**Task to complete:**
Up to and including the line with "Proof. solve_decision. Defined.", restate the records below word for word, beginning with their first line.

**Dataset extract:**
**********

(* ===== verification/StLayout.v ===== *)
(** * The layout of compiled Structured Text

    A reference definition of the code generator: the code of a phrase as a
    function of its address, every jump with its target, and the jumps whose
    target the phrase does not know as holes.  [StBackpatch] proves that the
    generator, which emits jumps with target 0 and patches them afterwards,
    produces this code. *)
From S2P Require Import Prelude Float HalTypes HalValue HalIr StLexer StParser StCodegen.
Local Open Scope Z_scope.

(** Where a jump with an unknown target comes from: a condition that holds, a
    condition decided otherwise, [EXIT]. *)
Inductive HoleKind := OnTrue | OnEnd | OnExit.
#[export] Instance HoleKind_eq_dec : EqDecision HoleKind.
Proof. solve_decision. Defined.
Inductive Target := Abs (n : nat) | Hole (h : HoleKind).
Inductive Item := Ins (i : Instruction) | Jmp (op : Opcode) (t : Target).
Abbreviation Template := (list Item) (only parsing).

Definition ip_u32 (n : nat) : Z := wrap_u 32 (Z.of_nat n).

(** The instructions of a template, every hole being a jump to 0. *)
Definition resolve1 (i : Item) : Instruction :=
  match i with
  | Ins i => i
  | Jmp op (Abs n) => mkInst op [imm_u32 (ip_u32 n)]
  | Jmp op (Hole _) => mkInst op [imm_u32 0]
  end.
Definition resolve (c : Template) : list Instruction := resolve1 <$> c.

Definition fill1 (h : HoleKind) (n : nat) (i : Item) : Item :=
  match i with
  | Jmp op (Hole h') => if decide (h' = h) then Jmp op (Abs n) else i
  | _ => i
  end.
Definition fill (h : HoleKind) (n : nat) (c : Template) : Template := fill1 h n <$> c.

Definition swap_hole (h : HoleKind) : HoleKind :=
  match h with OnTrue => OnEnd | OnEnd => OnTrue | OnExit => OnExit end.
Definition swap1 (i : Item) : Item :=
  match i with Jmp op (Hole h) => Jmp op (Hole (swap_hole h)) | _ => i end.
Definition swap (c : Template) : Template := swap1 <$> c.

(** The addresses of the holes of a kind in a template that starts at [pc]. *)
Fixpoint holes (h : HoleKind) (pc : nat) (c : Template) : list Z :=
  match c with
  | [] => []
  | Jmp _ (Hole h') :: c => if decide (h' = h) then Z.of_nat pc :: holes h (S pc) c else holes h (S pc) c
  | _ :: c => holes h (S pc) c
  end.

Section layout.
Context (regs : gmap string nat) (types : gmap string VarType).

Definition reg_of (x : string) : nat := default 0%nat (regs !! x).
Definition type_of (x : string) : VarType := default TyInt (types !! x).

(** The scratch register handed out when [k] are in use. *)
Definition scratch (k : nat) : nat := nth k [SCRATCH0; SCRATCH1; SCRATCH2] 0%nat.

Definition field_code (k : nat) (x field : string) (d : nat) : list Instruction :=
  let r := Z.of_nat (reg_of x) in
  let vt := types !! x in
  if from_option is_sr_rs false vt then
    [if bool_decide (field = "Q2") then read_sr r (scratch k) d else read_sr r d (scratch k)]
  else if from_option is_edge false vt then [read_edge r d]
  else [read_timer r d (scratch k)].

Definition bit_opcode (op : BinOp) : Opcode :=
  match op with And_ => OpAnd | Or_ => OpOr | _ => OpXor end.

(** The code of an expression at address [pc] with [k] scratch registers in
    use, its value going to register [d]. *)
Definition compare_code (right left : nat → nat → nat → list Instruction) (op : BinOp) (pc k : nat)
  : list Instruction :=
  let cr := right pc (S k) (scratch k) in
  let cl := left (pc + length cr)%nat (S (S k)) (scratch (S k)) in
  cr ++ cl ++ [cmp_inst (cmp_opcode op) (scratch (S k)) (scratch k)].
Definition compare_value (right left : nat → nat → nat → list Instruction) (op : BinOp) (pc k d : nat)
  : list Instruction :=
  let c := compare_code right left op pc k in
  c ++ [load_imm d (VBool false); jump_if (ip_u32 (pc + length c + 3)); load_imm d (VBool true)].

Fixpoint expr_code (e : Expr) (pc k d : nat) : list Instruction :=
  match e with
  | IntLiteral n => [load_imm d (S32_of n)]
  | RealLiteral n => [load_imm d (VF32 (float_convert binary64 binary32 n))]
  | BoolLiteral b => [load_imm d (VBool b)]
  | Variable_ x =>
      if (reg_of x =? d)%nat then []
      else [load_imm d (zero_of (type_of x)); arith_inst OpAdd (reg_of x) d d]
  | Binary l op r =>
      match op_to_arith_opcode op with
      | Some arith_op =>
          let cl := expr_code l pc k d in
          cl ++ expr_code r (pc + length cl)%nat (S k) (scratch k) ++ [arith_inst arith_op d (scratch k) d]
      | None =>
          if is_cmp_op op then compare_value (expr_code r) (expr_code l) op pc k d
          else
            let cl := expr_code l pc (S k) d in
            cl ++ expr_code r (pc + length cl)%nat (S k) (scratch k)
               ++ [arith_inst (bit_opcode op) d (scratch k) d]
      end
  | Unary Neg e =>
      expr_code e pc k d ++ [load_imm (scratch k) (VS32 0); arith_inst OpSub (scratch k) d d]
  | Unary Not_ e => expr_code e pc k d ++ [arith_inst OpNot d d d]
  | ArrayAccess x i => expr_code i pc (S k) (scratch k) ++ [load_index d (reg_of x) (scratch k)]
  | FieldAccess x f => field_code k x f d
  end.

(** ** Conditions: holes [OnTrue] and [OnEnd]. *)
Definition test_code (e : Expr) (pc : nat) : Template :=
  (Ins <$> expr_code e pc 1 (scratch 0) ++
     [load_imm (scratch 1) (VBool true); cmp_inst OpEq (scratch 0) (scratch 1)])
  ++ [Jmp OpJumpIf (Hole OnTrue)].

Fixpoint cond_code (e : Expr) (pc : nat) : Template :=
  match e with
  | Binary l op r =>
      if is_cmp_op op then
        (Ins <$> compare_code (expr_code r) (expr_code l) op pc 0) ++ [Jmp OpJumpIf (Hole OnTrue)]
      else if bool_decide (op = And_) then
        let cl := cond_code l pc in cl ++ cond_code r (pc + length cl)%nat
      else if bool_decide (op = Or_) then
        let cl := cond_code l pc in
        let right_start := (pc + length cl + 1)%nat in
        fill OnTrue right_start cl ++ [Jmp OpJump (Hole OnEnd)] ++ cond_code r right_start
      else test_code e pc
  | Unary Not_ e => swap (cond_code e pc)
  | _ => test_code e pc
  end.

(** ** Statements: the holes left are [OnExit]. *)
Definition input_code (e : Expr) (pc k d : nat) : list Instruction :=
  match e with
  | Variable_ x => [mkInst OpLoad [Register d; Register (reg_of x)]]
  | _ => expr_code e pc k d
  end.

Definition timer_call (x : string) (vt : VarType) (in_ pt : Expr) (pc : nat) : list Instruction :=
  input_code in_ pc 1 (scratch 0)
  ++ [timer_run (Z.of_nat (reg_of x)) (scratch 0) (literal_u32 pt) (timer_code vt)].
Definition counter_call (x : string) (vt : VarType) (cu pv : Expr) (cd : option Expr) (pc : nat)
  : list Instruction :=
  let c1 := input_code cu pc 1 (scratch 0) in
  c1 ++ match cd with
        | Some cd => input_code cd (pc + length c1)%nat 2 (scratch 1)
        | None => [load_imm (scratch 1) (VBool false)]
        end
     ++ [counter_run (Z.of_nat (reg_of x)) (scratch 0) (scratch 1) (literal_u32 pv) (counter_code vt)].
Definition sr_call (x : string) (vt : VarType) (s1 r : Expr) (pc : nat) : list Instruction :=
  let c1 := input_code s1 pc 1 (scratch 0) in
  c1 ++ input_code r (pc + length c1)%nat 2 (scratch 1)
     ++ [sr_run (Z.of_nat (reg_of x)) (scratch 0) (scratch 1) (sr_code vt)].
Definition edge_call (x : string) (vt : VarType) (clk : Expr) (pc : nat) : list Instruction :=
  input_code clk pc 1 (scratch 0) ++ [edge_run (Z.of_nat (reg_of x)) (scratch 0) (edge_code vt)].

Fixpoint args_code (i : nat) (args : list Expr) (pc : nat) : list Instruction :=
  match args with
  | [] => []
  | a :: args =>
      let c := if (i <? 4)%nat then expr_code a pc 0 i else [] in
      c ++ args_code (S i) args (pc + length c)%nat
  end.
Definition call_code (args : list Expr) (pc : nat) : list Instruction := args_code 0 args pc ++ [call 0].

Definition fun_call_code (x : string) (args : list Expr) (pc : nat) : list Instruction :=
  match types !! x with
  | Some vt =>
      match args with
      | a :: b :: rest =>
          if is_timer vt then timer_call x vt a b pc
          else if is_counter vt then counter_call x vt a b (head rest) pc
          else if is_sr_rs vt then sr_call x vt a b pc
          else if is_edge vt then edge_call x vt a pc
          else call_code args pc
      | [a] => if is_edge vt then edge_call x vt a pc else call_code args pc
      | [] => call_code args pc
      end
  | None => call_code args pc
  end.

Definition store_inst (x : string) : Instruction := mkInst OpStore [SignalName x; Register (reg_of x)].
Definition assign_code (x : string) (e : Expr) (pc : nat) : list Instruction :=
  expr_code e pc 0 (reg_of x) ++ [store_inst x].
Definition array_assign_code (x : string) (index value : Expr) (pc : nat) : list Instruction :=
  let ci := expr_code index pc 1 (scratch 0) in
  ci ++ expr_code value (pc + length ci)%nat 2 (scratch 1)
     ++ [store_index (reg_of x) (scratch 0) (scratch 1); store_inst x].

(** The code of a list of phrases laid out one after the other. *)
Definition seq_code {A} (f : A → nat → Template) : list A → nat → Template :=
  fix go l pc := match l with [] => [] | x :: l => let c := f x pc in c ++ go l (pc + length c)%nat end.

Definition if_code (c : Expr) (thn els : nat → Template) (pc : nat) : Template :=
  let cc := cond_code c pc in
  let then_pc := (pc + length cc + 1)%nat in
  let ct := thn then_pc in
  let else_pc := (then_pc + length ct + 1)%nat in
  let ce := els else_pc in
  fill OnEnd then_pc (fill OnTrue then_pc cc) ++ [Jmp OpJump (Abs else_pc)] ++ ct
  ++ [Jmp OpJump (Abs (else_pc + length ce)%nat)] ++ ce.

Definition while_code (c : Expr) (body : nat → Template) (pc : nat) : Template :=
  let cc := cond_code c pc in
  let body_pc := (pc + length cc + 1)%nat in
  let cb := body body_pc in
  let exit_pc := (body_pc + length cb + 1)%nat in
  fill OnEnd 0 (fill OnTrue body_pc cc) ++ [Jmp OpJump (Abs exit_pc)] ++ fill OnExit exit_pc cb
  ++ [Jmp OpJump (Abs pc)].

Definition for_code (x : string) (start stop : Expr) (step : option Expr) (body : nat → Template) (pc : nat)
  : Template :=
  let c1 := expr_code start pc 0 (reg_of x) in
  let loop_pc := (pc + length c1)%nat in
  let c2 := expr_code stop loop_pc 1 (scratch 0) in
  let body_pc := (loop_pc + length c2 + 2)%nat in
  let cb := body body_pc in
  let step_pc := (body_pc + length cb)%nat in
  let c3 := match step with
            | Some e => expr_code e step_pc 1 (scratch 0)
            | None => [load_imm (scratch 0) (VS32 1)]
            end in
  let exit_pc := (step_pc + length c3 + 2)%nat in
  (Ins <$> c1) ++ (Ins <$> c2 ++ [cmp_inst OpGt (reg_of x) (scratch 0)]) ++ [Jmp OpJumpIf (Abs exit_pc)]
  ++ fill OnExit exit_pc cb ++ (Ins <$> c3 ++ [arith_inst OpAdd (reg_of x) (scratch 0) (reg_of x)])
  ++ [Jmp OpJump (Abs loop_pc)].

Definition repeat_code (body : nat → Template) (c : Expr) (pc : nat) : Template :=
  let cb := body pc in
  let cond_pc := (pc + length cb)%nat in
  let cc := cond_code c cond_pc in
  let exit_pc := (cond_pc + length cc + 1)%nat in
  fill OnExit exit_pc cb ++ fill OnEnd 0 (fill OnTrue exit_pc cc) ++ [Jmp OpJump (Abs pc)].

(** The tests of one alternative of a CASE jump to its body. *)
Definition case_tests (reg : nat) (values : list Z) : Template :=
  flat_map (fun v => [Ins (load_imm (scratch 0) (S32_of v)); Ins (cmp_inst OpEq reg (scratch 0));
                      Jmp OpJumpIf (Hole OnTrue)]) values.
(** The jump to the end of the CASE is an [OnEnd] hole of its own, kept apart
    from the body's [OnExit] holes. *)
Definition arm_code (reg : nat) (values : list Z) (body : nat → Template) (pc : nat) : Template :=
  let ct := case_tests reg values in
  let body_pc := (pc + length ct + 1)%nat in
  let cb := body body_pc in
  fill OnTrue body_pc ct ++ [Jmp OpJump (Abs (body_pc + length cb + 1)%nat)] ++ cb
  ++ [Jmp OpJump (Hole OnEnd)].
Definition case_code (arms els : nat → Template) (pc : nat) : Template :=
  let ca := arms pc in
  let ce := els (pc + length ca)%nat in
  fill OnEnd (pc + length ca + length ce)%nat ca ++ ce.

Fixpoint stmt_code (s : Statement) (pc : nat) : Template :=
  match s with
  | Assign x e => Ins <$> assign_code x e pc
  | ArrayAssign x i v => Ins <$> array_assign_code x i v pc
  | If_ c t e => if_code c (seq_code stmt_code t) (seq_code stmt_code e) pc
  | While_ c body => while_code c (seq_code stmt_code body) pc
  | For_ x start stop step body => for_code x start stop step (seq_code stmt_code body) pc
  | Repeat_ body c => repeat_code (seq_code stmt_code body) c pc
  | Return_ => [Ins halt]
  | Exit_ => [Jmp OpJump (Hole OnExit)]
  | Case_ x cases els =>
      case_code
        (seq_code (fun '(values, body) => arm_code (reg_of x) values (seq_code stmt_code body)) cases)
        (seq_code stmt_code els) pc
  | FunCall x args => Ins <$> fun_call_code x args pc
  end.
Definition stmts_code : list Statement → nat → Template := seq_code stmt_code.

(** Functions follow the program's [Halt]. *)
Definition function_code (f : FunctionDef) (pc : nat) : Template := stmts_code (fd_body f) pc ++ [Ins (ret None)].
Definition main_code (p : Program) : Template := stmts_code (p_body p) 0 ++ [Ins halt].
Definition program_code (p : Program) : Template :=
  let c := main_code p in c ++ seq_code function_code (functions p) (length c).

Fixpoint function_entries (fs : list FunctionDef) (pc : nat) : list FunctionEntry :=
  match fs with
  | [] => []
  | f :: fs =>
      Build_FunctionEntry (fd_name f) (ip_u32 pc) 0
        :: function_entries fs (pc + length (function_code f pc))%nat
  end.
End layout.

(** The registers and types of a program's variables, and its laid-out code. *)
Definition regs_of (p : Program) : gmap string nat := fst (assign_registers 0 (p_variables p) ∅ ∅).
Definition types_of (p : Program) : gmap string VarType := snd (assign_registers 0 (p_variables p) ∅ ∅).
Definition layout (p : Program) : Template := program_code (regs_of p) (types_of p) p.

**********

**Solution:**
(* ===== verification/StLayout.v ===== *)
(** * The layout of compiled Structured Text

    A reference definition of the code generator: the code of a phrase as a
    function of its address, every jump with its target, and the jumps whose
    target the phrase does not know as holes.  [StBackpatch] proves that the
    generator, which emits jumps with target 0 and patches them afterwards,
    produces this code. *)
From S2P Require Import Prelude Float HalTypes HalValue HalIr StLexer StParser StCodegen.
Local Open Scope Z_scope.

(** Where a jump with an unknown target comes from: a condition that holds, a
    condition decided otherwise, [EXIT]. *)
Inductive HoleKind := OnTrue | OnEnd | OnExit.
#[export] Instance HoleKind_eq_dec : EqDecision HoleKind.
Proof. solve_decision. Defined.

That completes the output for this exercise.